▶ _WHAT YOU HAVE TO DO_
The lines below are to be quoted exactly, from the first through the one that contains "(** A [LogicalPortId] message. *)".

Stored items from a collection:
- - -
(* ===== verification/LogicalMgr.v ===== *)
(** * Logical device manager

    [rw_core/core/logical_device_manager.go]: the requests on logical devices,
    sent to the agent of the logical device, and the life cycle of these agents.
    The state, the loading and the look-up of the agents are in Managers. *)

From S2P Require Import Prelude OpenFlow VolthaTypes FlowUtils Decomposer CoreUtils DataProxy.
From S2P Require Import DeviceAgent LogicalAgent LogicalTables LogicalPorts Managers.

(** A [LogicalPortId] message. *)
Record LogicalPortId := mkLogicalPortId { lpi_Id : string; lpi_PortId : string }.

(** [strings.Replace(s, ":", "", -1)]. *)
Fixpoint remove_colons (s : string) : string :=
  match s with
  | EmptyString => EmptyString
  | String c s => if Ascii.eqb c ":" then remove_colons s else String c (remove_colons s)
  end.

Section LogicalMgr.
Context {Store : Type} `{DataProxy Device Store, DataProxy LogicalDevice Store, DataList Device Store,
  DataList LogicalDevice Store, Adapter, AdapterMgrView, ProtoText, GoRange, DeviceManagerView,
  DeviceManagerCalls, CoreEnv}.
Notation Core := (Core (Store := Store)).
Notation LogicalDeviceAgent := (@LogicalState Store).

(** [others] is what other goroutines do while an agent released its lock. *)
Variable fuel : nat.
Variable others : LogicalDeviceAgent → LogicalDeviceAgent.

(** [if agent := getLogicalDeviceAgent(id); agent != nil { ... }; return nil]. *)
Definition if_logical (id : string) (m : M LogicalDeviceAgent unit) : M Core unit :=
  let* found := getLogicalDeviceAgent id in
  if (found : bool) then on_logical id m else ret tt.

(** ** Queries *)

Definition getLogicalDevice (id : string) : M Core (option LogicalDevice) := with_logical id GetLogicalDevice.

Definition listManagedLogicalDevices : M Core (list LogicalDevice) :=
  gets (λ s, omap (λ e, lda_logicalDevice e.2) (go_range (co_logicalAgents s))).

Definition listLogicalDevices : M Core (list LogicalDevice) :=
  let* s := get in
  let* logicalDevices := lift (dl_list (Obj := LogicalDevice) (co_store s)) in
  ret (default [] logicalDevices).

Definition getLogicalDeviceID (device : Device) : M Core string :=
  if dev_Root device then ret (dev_ParentId device)
  else
    let* parentDevice := getParentDevice fuel device in
    match parentDevice with
    | Some p => ret (dev_ParentId p)
    | None => fail (Status NotFound (dev_Id device))
    end.

Definition getLogicalDeviceIDFromDeviceID (deviceID : string) : M Core string :=
  let* device := GetDevice fuel deviceID in getLogicalDeviceID device.

(** The first port of the logical device that satisfies [p]; a nil logical
    device is dereferenced. *)
Definition find_port (p : LogicalPort → bool) (id : string) (e : GoError) : M Core LogicalPort :=
  let* lDevice := getLogicalDevice id in
  let* lDevice := lift (deref lDevice) in
  match find p (ld_Ports lDevice) with
  | Some port => ret port
  | None => fail e
  end.

Definition getLogicalPortID (device : Device) : M Core LogicalPortId :=
  let* lDeviceID := getLogicalDeviceID device in
  let* port := find_port (λ port, bool_decide (lp_DeviceId port = dev_Id device)) lDeviceID
                 (Status NotFound (dev_Id device)) in
  ret (mkLogicalPortId lDeviceID (lp_Id port)).

Definition getLogicalPort (lPortID : LogicalPortId) : M Core LogicalPort :=
  find_port (has_id (lpi_PortId lPortID)) (lpi_Id lPortID)
    (Status NotFound (lpi_Id lPortID +:+ "-" +:+ lpi_PortId lPortID)).

Definition ldm_ListFlows (id : string) := with_logical id ListLogicalDeviceFlows.
Definition ldm_ListFlowGroups (id : string) := with_logical id ListLogicalDeviceFlowGroups.
Definition ldm_ListPorts (id : string) := with_logical id ListLogicalDevicePorts.
Definition ldm_ListMeters (id : string) := with_logical id ListLogicalDeviceMeters.

(** ** Life cycle *)

(** The agent is in the map before the root device names it as its parent; when
    that fails, it stays there. *)
Definition createLogicalDevice (device : Device) : M Core string :=
  if negb (dev_Root device) then fail (Plain "device-not-root")
  else
    let id := remove_colons (dev_MacAddress device) in
    if decide (id = EmptyString) then fail (Plain "mac-address-not-set")
    else
      let* s := get in
      let agent := newLogicalDeviceAgent id (dev_Id device) (co_store s) (co_requests s) (co_defaultTimeout s) in
      let* _ := addLogicalDeviceAgentToMap agent in
      let* _ := setParentID fuel device id in
      let* _ := go_task (TaskStartLogicalDevice id (dev_Id device)
                           (bool_decide (co_logicalAgents s !! id = None))) in
      ret id.

(** The goroutine of [createLogicalDevice]. *)
Definition start_logical (id rootDeviceID : string) (mapped : bool) : M Core unit :=
  let* s := get in
  match mapped, co_logicalAgents s !! id with
  | true, Some _ => on_logical id (LogicalPorts.start false (env_createLogicalProxy id))
  | _, _ =>
      let agent := newLogicalDeviceAgent id rootDeviceID (co_store s) (co_requests s) (co_defaultTimeout s) in
      let* _ := on_new_logical agent (LogicalPorts.start false (env_createLogicalProxy id)) in ret tt
  end.

(** The loop over the agents ends at the first one that cannot be stopped. *)
Fixpoint stop_agents_of (rootDeviceID ldID : string) (agents : list (string * LogicalDeviceAgent))
    : M Core string :=
  match agents with
  | [] => ret ldID
  | (key, ldAgent) :: agents =>
      if decide (lda_rootDeviceID ldAgent = rootDeviceID) then
        let* stopped := attempt (on_logical key LogicalPorts.stop) in
        match stopped with
        | inr _ => ret ldID
        | inl _ =>
            let* _ := deleteLogicalDeviceAgent key in stop_agents_of rootDeviceID key agents
        end
      else stop_agents_of rootDeviceID ldID agents
  end.

Definition stopManagingLogicalDeviceWithDeviceID (id : string) : M Core string :=
  let* s := get in stop_agents_of id EmptyString (go_range (co_logicalAgents s)).

Definition deleteLogicalDevice (device : Device) : M Core unit :=
  if negb (dev_Root device) then fail (Plain "device-not-root")
  else
    let logDeviceID := dev_ParentId device in
    let* found := getLogicalDeviceAgent logDeviceID in
    if (found : bool) then
      let* _ := on_logical logDeviceID LogicalPorts.stop in
      let* _ := deleteLogicalDeviceAgent logDeviceID in
      abandon logDeviceID
    else ret tt.

(** ** Ports *)

(** Without a logical device the port is set up later. *)
Definition ldm_updateLogicalPort (device : Device) (port : Port) : M Core unit :=
  let* ldID := attempt (getLogicalDeviceID device) in
  match ldID with
  | inr _ => ret tt
  | inl ldID =>
      if decide (ldID = EmptyString) then ret tt
      else if_logical ldID (LogicalPorts.updateLogicalPort others device port)
  end.

(** An error of the agent is only logged. *)
Definition ldm_deleteLogicalPort (lPortID : LogicalPortId) : M Core unit :=
  let* logicalPort := getLogicalPort lPortID in
  if lp_RootPort logicalPort then fail (Plain "device-root")
  else if_logical (lpi_Id lPortID)
         (let* _ := attempt (LogicalPorts.deleteLogicalPort logicalPort) in ret tt).

Definition ldm_deleteLogicalPorts (deviceID : string) : M Core unit :=
  let* ldID := getLogicalDeviceIDFromDeviceID deviceID in
  if_logical ldID (LogicalPorts.deleteLogicalPorts deviceID).

Definition ldm_setupUNILogicalPorts (childDevice : Device) : M Core unit :=
  if dev_Root childDevice then fail (Plain "Device-root")
  else
    let parentID := dev_ParentId childDevice in
    let* logDeviceID := GetParentDeviceID fuel parentID in
    if decide (parentID = EmptyString ∨ logDeviceID = EmptyString) then fail (Plain "device-in-invalid-state")
    else if_logical logDeviceID (LogicalPorts.setupUNILogicalPorts others childDevice).

Definition ldm_deleteAllLogicalPorts (device : Device) : M Core unit :=
  let* ldID := getLogicalDeviceID device in
  if_logical ldID (LogicalPorts.deleteAllLogicalPorts device).

Definition ldm_updatePortState (deviceID : string) (portNo : Z) (state : OperStatus) : M Core unit :=
  let* ldID := getLogicalDeviceIDFromDeviceID deviceID in
  if_logical ldID (LogicalPorts.updatePortState deviceID portNo state).

Definition ldm_updatePortsState (device : Device) (state : OperStatus) : M Core unit :=
  let* ldID := getLogicalDeviceID device in
  if_logical ldID (LogicalPorts.updatePortsState device state).

Definition ldm_enableLogicalPort (id : LogicalPortId) : M Core unit :=
  with_logical (lpi_Id id) (LogicalPorts.enableLogicalPort (lpi_PortId id)).
Definition ldm_disableLogicalPort (id : LogicalPortId) : M Core unit :=
  with_logical (lpi_Id id) (LogicalPorts.disableLogicalPort (lpi_PortId id)).

(** ** Tables and packets *)

Definition ldm_updateFlowTable (id : string) (flow : option OfpFlowMod) : M Core unit :=
  with_logical id (LogicalTables.updateFlowTable flow).
Definition ldm_updateMeterTable (id : string) (meter : option OfpMeterMod) : M Core unit :=
  with_logical id (LogicalTables.updateMeterTable meter).
Definition ldm_updateGroupTable (id : string) (groupMod : option OfpGroupMod) : M Core unit :=
  with_logical id (LogicalTables.updateGroupTable groupMod).

(** An unknown logical device is only logged. *)
Definition ldm_packetIn (logicalDeviceID : string) (port : Z) (transactionID : string) (packet : list Z)
    : M Core unit :=
  if_logical logicalDeviceID (LogicalPorts.packetIn port transactionID packet).
End LogicalMgr.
- - -
▶ _ANSWER SECTION_
(* ===== verification/LogicalMgr.v ===== *)
(** * Logical device manager

    [rw_core/core/logical_device_manager.go]: the requests on logical devices,
    sent to the agent of the logical device, and the life cycle of these agents.
    The state, the loading and the look-up of the agents are in Managers. *)

From S2P Require Import Prelude OpenFlow VolthaTypes FlowUtils Decomposer CoreUtils DataProxy.
From S2P Require Import DeviceAgent LogicalAgent LogicalTables LogicalPorts Managers.

(** A [LogicalPortId] message. *)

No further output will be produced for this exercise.